RIM is just getting to commercial availability of its MDM platform, Mobile Fusion. Although it doesn't meet this year's criteria because of market launch timing, it does have an installed base of 10,000 enterprises that it can target. RIM won't bring any new capabilities to managing iOS and Android this year that others can't do, but could be a force if it decides to invest more in this area.

Throughout my observations of RIM's moves over the past year with BlackBerry 10 and BES 10, I've always assumed that it would be a straightforward "rip and replace" exercise to go from one to the other. However, as BlackBerry 10 and BES 10 are new products that are untested in the general market, one has to assume that any upgrade will contain risk that needs to be managed. How much risk we can't say at this point, but we do know that if we don't want to avoid getting fired, we will need to manage that risk.

However, another process that contains difficult-to-quantify risk that we need to manage lest we get fired is the process of rolling in any other enterprise-managed or BYOD strategy. You're going to have to do this work anyway, so you might as well assume that sticking with RIM and going from BlackBerry 7/BES v5 to BlackBerry 10/BES 10 is an equal amount of heartache as doing something else. It's illogical to assume that the upgrade to BlackBerry 10/BES 10 will be easier than just recycling all of your BlackBerry 7 handsets and buying iPads, or going BYOD.

iPad

Of course, smartphones are deathly dull things. What's not dull is this: tablets.

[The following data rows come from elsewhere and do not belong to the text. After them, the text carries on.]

Lemma measure_discard (d : nat) (c : Calibration) (frame : list R) :
  measure {| discardCount := S d; collector := c |} frame
  = {| discardCount := d; collector := c |}.
Proof.
  unfold measure. cbn [discardCount collector].
  rewrite decide_True by lia. f_equal. lia.
Qed.

Lemma measure_keep (c : Calibration) (frame : list R) :
  peak_above (noiseFloor c) frame ->
  measure {| discardCount := 0; collector := c |} frame
  = {| discardCount := 0;
       collector := set_measurementData c (measurementData c ++ [frame]) |}.
Proof.
  unfold measure, peak_above. cbn [discardCount collector]. intros Hp.
  rewrite decide_False by lia.
  destruct (Math.max_of frame); [|done]. by rewrite decide_True.
Qed.

Lemma measure_drop (c : Calibration) (frame : list R) :
  ~ peak_above (noiseFloor c) frame ->
  measure {| discardCount := 0; collector := c |} frame
  = {| discardCount := 0; collector := c |}.
Proof.
  unfold measure, peak_above. cbn [discardCount collector]. intros Hp.
  rewrite decide_False by lia.
  destruct (Math.max_of frame); [|done]. by rewrite decide_False.
Qed.

Lemma measure_fold (d : nat) (c : Calibration) (frames : list (list R)) :
  let st := fold_left measure frames {| discardCount := d; collector := c |} in
  measurementData (collector st)
  = measurementData c ++ filter (peak_above (noiseFloor c)) (drop d frames)
  /\ noiseFloor (collector st) = noiseFloor c
  /\ referenceLevel (collector st) = referenceLevel c
  /\ targetCurves (collector st) = targetCurves c
  /\ sampleRate (collector st) = sampleRate c.
Proof.
  revert d c. induction frames as [|frame frames IH]; intros d c st.
  - subst st. cbn. rewrite drop_nil. cbn. by rewrite app_nil_r.
  - subst st. cbn [fold_left]. destruct d as [|d].
    + rewrite drop_0, filter_cons.
      destruct (decide (peak_above (noiseFloor c) frame)) as [Hp|Hp].
      * rewrite measure_keep by done.
        destruct (IH 0%nat (set_measurementData c
                              (measurementData c ++ [frame])))
          as (H1 & H2 & H3 & H4 & H5).
        rewrite drop_0 in H1. cbn in H1, H2, H3, H4, H5.
        rewrite H1, <- app_assoc. done.
      * rewrite measure_drop by done.
        specialize (IH 0%nat c). by rewrite drop_0 in IH.
    + rewrite measure_discard. apply IH.
Qed.

Lemma collect_session (this : Calibration) (frames : list (list R)) :
  measurementData (collectMeasurements (set_measurementData this []) frames)
  = filter (peak_above (noiseFloor this)) (drop 10 frames)
  /\ noiseFloor (collectMeasurements (set_measurementData this []) frames)
     = noiseFloor this.
Proof.
  unfold collectMeasurements.
  destruct (measure_fold 10 (set_measurementData this []) frames)
    as (-> & -> & _). done.
Qed.

(** C4: over one session the retained snapshots are exactly the
    submissions that are not among the first 10 and whose maximum is
    strictly above the noise floor, in order of arrival; every other
    submission is dropped, the collection itself never fails. *)
Theorem collectMeasurements_retained (this : Calibration)
    (frames : list (list R)) :
  measurementData (measureWithMusic this frames)
  = filter (peak_above (noiseFloor this)) (drop 10 frames)
  /\ measurementData (measureWithTestSignal this frames)
     = filter (peak_above (noiseFloor this)) (drop 10 frames)
  /\ forall frame,
       peak_above (noiseFloor this) frame
       <-> exists m, m ∈ frame /\ (forall x, x ∈ frame -> x <= m)
                     /\ noiseFloor this < m.
Proof.
  destruct (collect_session this frames) as [H _].
  split; [exact H|]. split; [exact H|].
  intros frame. apply peak_above_spec.
Qed.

In 2013 I believe that we'll start seeing significant uptake of tablets in the enterprise as a platform for solution delivery. Enterprises are starting to pull off moves like Barclays recent purchase of 8,500 iPads.

Oh, by the way, here's a recent list of large-scale iPad deployments produced by Eric Lai. That Barclays thing isn't a one off.

Where this crosses over is that if you have to install an MDM/MAM solution in your enterprise, given that smartphones are boring and tablets are exciting, might it not be better to invest time and money in an MDM/MAM solution that's a leader in the tablet space? Typically, established MDM/MAM products will manage old BlackBerry 7 devices too, and seeing as BlackBerry 10 "talks" Exchange ActiveSync, leaders in the MDM/MAM space should be able to do basic, or even "good enough" management of BlackBerry 10 as a well if you are so inclined.

(And I'm not saying this needs to be iPad -- we can now start talking about Windows tablets in this context too, although the MDM/MAM story is currently complicated. Stay tuned.)

You know what they say about the law of unintended consequences, it seems to me that RIM are creating a perfect opportunity for CTOs to start thinking about a world post-RIM.